I added a new line output every time n is divisible by 10.
I'm a relatively new learner to C++ and I've been having some trouble. If you guys read the title, this is a homework problem (just letting you guys know out there) and I'm not really sure as to where my error is. Using GIT Bash, I can't see why this isn't compiling (or maybe i just don't know how to read it). I feel like i've touched upon all the bases and would appreciate a quick look over to see if my mistake is blaringly obvious. I've done a couple looks through stackoverflow and so the inputting values into a vector was used from another post but i've modified it a bit. In addition, I added in a sort for the vector from smallest to largest.
Also, how can I change the for statement to allow for variable #'s in the vector?
#include <iostream>
#include <vector>
using namespace std;
double showMedian(const vector<int> & vecmedian, int size)
{
int middle;
double average, median;
middle = size / 2.0;
if (size % 2 == 0)
{
median = (vecmedian[middle] + vecmedian[middle + 1]) / 2.0;
cout << "The median is: " << average << endl;
}
else
{
median = vecmedian[middle + 0] / 1.0;
cout << "The median is: " << median << endl;
}
return median;
}
int main()
{
int n,input, i;
vector<int> vecmedian;
vector<int>::iterator itr;
cout << "Enter the amount of numbers: ";
cin >> n;
cout << "Enter your numbers to be evaluated: " << endl;
while (vecmedian.size() < n && cin >> input){
vecmedian.push_back(input);
}
for(i = 1; i < 10; ++i){
for(itr = vecmedian.begin(); itr != vecmedian.end(); ++itr){
if(vecmedian[i] < *itr){
vecmedian.insert(itr, vecmedian[i]);
break;
}
}
if(itr == vecmedian.end())
vecmedian.push_back(vecmedian[i]);
}
showMedian();
return 0;
}
Point 1
When making function prototypes, you need to keep them consistent with the actual definition of the function.
You have:
void showMedian();
As a function-prototype but you have:
double showMedian(int *vecmedian, int size)
As the actual definition. They both need to be consistent.

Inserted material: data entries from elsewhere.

(** X27 at two service files that are in the directory, with a manager
    that fails every call: both units are asked to stop and to clean, and
    every failure is logged. *)
Lemma stop_and_clean_failures_are_isolated_witness :
  let w := mkWorld (<["/d/a.service" := "ExecStart=true"]>
                      {["/d/stop-a.service" := "ExecStart=true"]}) [] in
  (∃ evs,
     runs (_stop_service Demo.failing ["/d/a.service"; "/d/stop-a.service"])
       w (Return tt) (store w) evs
     ∧ calls evs = [StopUnit "a.service" "replace";
                    StopUnit "stop-a.service" "replace"]
     ∧ Log WARNING "Could not stop %s: (%s) %s"
         ["a.service"; err_class Demo.no_such_unit; err_text Demo.no_such_unit]
       ∈ evs
     ∧ Log WARNING "Could not stop %s: (%s) %s"
         ["stop-a.service"; err_class Demo.no_such_unit;
          err_text Demo.no_such_unit] ∈ evs)
  ∧ (∃ names' evs,
       runs (clean_units Demo.failing ["/d/a.service"; "/d/stop-a.service"] ∅)
         w (Return names') (store w) evs
       ∧ calls evs = [CleanUnit "a.service" ["all"];
                      CleanUnit "stop-a.service" ["all"]]
       ∧ Log WARNING "Could not clean %s: (%s) %s"
           ["/d/a.service"; err_class Demo.no_such_unit;
            err_text Demo.no_such_unit] ∈ evs
       ∧ Log WARNING "Could not clean %s: (%s) %s"
           ["/d/stop-a.service"; err_class Demo.no_such_unit;
            err_text Demo.no_such_unit] ∈ evs).
Proof.
  intros w.
  destruct (stop_and_clean_failures_are_isolated Demo.failing
              ["/d/a.service"; "/d/stop-a.service"]
              ["/d/a.service"; "/d/stop-a.service"] ∅ w)
    as ((evs & Hrun & Hcalls & Hlog) & Hclean).
  split.
  - exists evs. split; [exact Hrun|]. split; [exact Hcalls|].
    assert (Hfailed : ∀ u, u = "a.service" ∨ u = "stop-a.service" →
              IPC (StopUnit u "replace") (Some Demo.no_such_unit) ∈ evs).
    { pose proof Hrun as Hc. unfold runs in Hc. vm_compute in Hc.
      injection Hc as Hevs. rewrite <- Hevs.
      intros u [-> | ->];
        repeat first [apply list_elem_of_here | apply list_elem_of_further]. }
    split.
    + destruct (Hlog _ _ (Hfailed "a.service" (or_introl eq_refl)))
        as (u & [= <-] & Hin). exact Hin.
    + destruct (Hlog _ _ (Hfailed "stop-a.service" (or_intror eq_refl)))
        as (u & [= <-] & Hin). exact Hin.
  - destruct Hclean as (names' & evs' & Hrun' & Hcalls' & Hlog').
    { repeat constructor; by eexists. }
    exists names', evs'. split; [exact Hrun'|]. split; [exact Hcalls'|].
    assert (Hfailed : ∀ u, u = "a.service" ∨ u = "stop-a.service" →
              IPC (CleanUnit u ["all"]) (Some Demo.no_such_unit) ∈ evs').
    { pose proof Hrun' as Hc. unfold runs in Hc. vm_compute in Hc.
      injection Hc as _ Hevs. rewrite <- Hevs.
      intros u [-> | ->];
        repeat first [apply list_elem_of_here | apply list_elem_of_further]. }
    split.
    + destruct (Hlog' _ _ (Hfailed "a.service" (or_introl eq_refl)))
        as (f & Hf & Hc & Hin).
      apply elem_of_cons in Hf as [->|Hf]; [exact Hin|].
      apply list_elem_of_singleton in Hf as ->. discriminate Hc.
    + destruct (Hlog' _ _ (Hfailed "stop-a.service" (or_intror eq_refl)))
        as (f & Hf & Hc & Hin).
      apply elem_of_cons in Hf as [->|Hf]; [discriminate Hc|].
      apply list_elem_of_singleton in Hf as ->. exact Hin.
Defined.
Lemma align_two_index_In (left right : list RawRow) (d : Timestamp) :
  In d (map jdate (align_two left right)) <->
  exists j,
    jdate j = d /\
    (exists a b, In a left /\ In b right /\ joins a b j) /\
    jopen1 j <> None /\ jclose1 j <> None /\
    jopen2 j <> None /\ jclose2 j <> None.
Proof.
  assert (E : In d (map jdate (align_two left right)) <->
              In d (map jdate (dropna (sort_index jdate (join_inner left right))))).
  { unfold align_two. destruct (negb (is_unique _)); [|tauto].
    rewrite drop_duplicated_dates. simpl. tauto. }
  rewrite E, in_map_iff.
  split; intros (j & Hd & Hj); exists j; (split; [exact Hd|]);
    now apply combined_In.
Qed.

Lemma complete_pair (left right : list RawRow) (d : Timestamp) :
  (exists j,
     jdate j = d /\
     (exists a b, In a left /\ In b right /\ joins a b j) /\
     jopen1 j <> None /\ jclose1 j <> None /\
     jopen2 j <> None /\ jclose2 j <> None) <->
  exists a b,
    In a left /\ In b right /\ rdate a = d /\ rdate b = d /\
    complete a /\ complete b.
Proof.
  unfold complete, joins. split.
  - intros (j & <- & (a & b & Ha & Hb & J1 & J2 & J3 & J4 & J5 & J6) & N1 & N2 & N3 & N4).
    exists a, b. rewrite <- J3, <- J4, <- J5, <- J6. repeat split; auto; congruence.
  - intros (a & b & Ha & Hb & Da & Db & [A1 A2] & [B1 B2]).
    exists (mkJoinedRow (rdate a) (ropen a) (rclose a) (ropen b) (rclose b)).
    simpl. split; [exact Da|]. split; [|tauto].
    exists a, b. repeat split; auto; congruence.
Qed.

Since you have not declared an array, maybe change the parameters of showMedian to:
double showMedian(const vector<int> & vecmedian, int size)
Point 2
if(nums[i] < *itr)
Where is nums declared?
Point 3
If you want to use the definition of showMedian, then use the parameters that it uses assuming you made the changes above (and assuming n is size).
showMedian(vecmedian, n);
Edit
With all the consulting in the comment section and the new updated OP Question, here is a fairly solid program which finds the median in a vector:
#include <iostream>
#include <vector>
#include <algorithm>
using namespace std;
double showMedian(const vector<double> & vecmedian, int num);
int main()
{
unsigned int n;
double input;
vector<double> vecmedian;
// cout << "Enter the amount of numbers: ";
do {
cout << "Enter the amount of numbers: ";
while(!(cin >> n)){
cout << "Wrong input" << endl;
cout << "Enter the amount of numbers: ";
cin.clear();
cin.ignore(numeric_limits<streamsize>::max(), '\n');
}
if (n == 0)
{
cout << "Invalid, size must be greater than 0" << endl;
}
} while (n == 0);
// cout << "Enter your numbers to be evaluated: " << endl;
for (int i = 1; i <= n; ++i)
{
cout << "Enter number here (" << ((n + 1) - i) << " number/s remaining): ";
while(!(cin >> input)){
cout << "Wrong input" << endl;
cout << "Enter number here (" << ((n + 1) - i) << " number/s remaining): ";
cin.clear();
cin.ignore(numeric_limits<streamsize>::max(), '\n');
}
vecmedian.push_back(input);
}
// while (vecmedian.size() < n && cin >> input){
// vecmedian.push_back(input);
// }
sort(vecmedian.begin(), vecmedian.end());
showMedian(vecmedian, vecmedian.size());
return 0;
}
double showMedian(const vector<double> & vecmedian, int num)
{
int middle;
double median;
middle = (num / 2);
if (num % 2)
median = vecmedian[middle];
else
median = (vecmedian[middle - 1] + vecmedian[middle]) / 2.0;
cout << "The median is: " << median << endl;
return median;
}